[linux-l] OT mir ist schlecht, siehe Link

Thorsten Stöcker tstoecker at baerensoftware.de
Fr Aug 31 18:05:44 CEST 2007


Moin Peter,


>
> In einer sachlichen Diskussion sollte aber eine Unschuldsvermutung
> existieren.
>

Nein, die Unschuldvermutung existiert in dem Falle nicht, kann sie gar nicht, 
da ein Verdacht bereits beinhaltet, das es die Möglichkeit der Unschuld gibt. 
Umgekehrt auch die Möglichkeit der Schuld. Beides bedarf der Verifikation.

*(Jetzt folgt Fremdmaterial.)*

Lemma port_request_wf cfg c i id :
  clean_conf (add_Config cfg) → is_u16 id →
  wf_iface_req (port_request cfg (groutPortName c i) id
    (if is_virtio (add_Config cfg)
     then vhostSocketPath (GroutSocketPath (add_Config cfg)) (groutPortName c i) else [])).
Proof.
  intros [_ _ Hs] Hid. split; cbn [ia_Type ia_DomainID ia_MTU ia_Name ia_VhostUserPath ia_VXLAN port_request].
  - done.
  - done.
  - apply Z.mod_pos_bound. lia.
  - split; [rewrite groutPortName_length; unfold ifNameSize; lia|apply groutPortName_no_nul].
  - destruct (is_virtio _); [|apply not_elem_of_nil].
    apply vhostSocketPath_no_nul; [done|apply groutPortName_no_nul].
  - done.
Qed.

Lemma run_ensureBridge c w :
  clean_conf c → valid w →
  run (ensureBridge (Bridge c)) w (λ w' r,
    valid w' ∧
    match r with
    | Ok id => only_bridge (Bridge c) (ifaces w) (ifaces w') ∧ has_bridge id (Bridge c) (ifaces w')
    | Err _ => ifaces w' = ifaces w
    end).
Proof.
  intros Hc Hv. unfold ensureBridge. apply run_bind, run_list; [done| |].
  2:{ intros w1 e Hv1 [E1 _]. apply run_ret. by split. }
  intros w1 Hv1 [E1 _]. destruct (findBridgeID (ifaces w) (Bridge c)) as [id|] eqn:Ef.
  { apply run_ret. split; [done|]. rewrite E1. split; [by left|].
    destruct (findBridgeID_some _ _ _ Ef) as (b & ? & ? & ? & ?). by exists b. }
  apply run_bind, (run_add (bridge_request (Bridge c))); [done|by apply bridge_request_wf| |].
  - intros w2 resp Hv2 Ha. apply run_ret. split; [done|].
    destruct Ha as [_ Hn _ Hnd (d & E2 & _ & Hd) _ _]. rewrite E1 in *. split.
    + right. eexists. split_and!; [| | | |exact E2]; [done..|]. simpl. rewrite not_elem_of_cons. split; [|done].
      intros Ed. apply Hd; [done|]. rewrite E2, <-Ed. apply list_elem_of_here.
    + eexists. rewrite E2. split; [apply list_elem_of_here|done].
  - intros w2 e Hv2 [E2 _]. apply run_bind, run_list; [done| |].
    + intros w3 Hv3 [E3 _]. destruct (findByName (ifaces w2) (Bridge c)) as [id|] eqn:Eb; apply run_ret.
      * split; [done|]. apply findByName_some in Eb. rewrite E3. split; [left; by rewrite E2, E1|done].
      * split; [done|]. by rewrite E3, E2.
    + intros w3 e' Hv3 [E3 _]. apply run_ret. split; [done|]. by rewrite E3, E2.
Qed.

> Ich unterstelle z.B. Schaeuble nicht, aus der BRD einen totalitaeren Staat
> machen zu wollen.
>

Wann  ist ein Staat totalitär? Die Frage hat in meinen Augen eine einfache 
Antwort. Beobachte, wie der Staat mit seinen Gegnern umgeht. Danach ist und 
war die BRD nur bedingt ein demokratischer Staat.

> Und.. ja, es gibt Gott sei Dank in einem demokratisch verfassten Staat
> Moeglichkeiten, Balancen zu wahren. Das findet nicht automatisch statt,
> bedarf der Gegenkraefte und es ist gut, dass z.B. hier darueber diskutiert
> wird.
>

Ja, nur kriminalisiert man in diesem Staat gerne die Gegenkräfte. Das fing mit 
der APO an und hat noch kein Ende gefunden. Natürlich ist das noch weit von 
anderen unfreien System entfernt, aber Radikalenerlaß, Rasterfahndung, IP und 
Telefonüberwachung, Bundestrojaner und Echolon und Schlußendlich 
Strafrechtsreform. Ich finde es unerträglich unter Generalverdacht zu stehen, 
nur weil ich links von der Mitte wähle, Linux einsetze meine 
Datenverschlüssele und auch ansonsten staatlicher Gewalt und Machtausübung 
gegenüber renitent bin.  

> Nur ist es wenig hilfreich, wenn ich das Gegenueber auf Verdacht und so zu
> Unrecht daemonisiere.
>

Es geht nicht um daemonisieren. Es geht darum, das hier ein sehr subtiler 
Angriff auf die Grundrechte stattfindet, der durchaus die Ausmaße hat, das 
man von Stasi-Methoden reden kann.

Man muß Schäubles Aktionen mal in den historischen Kontext setzen.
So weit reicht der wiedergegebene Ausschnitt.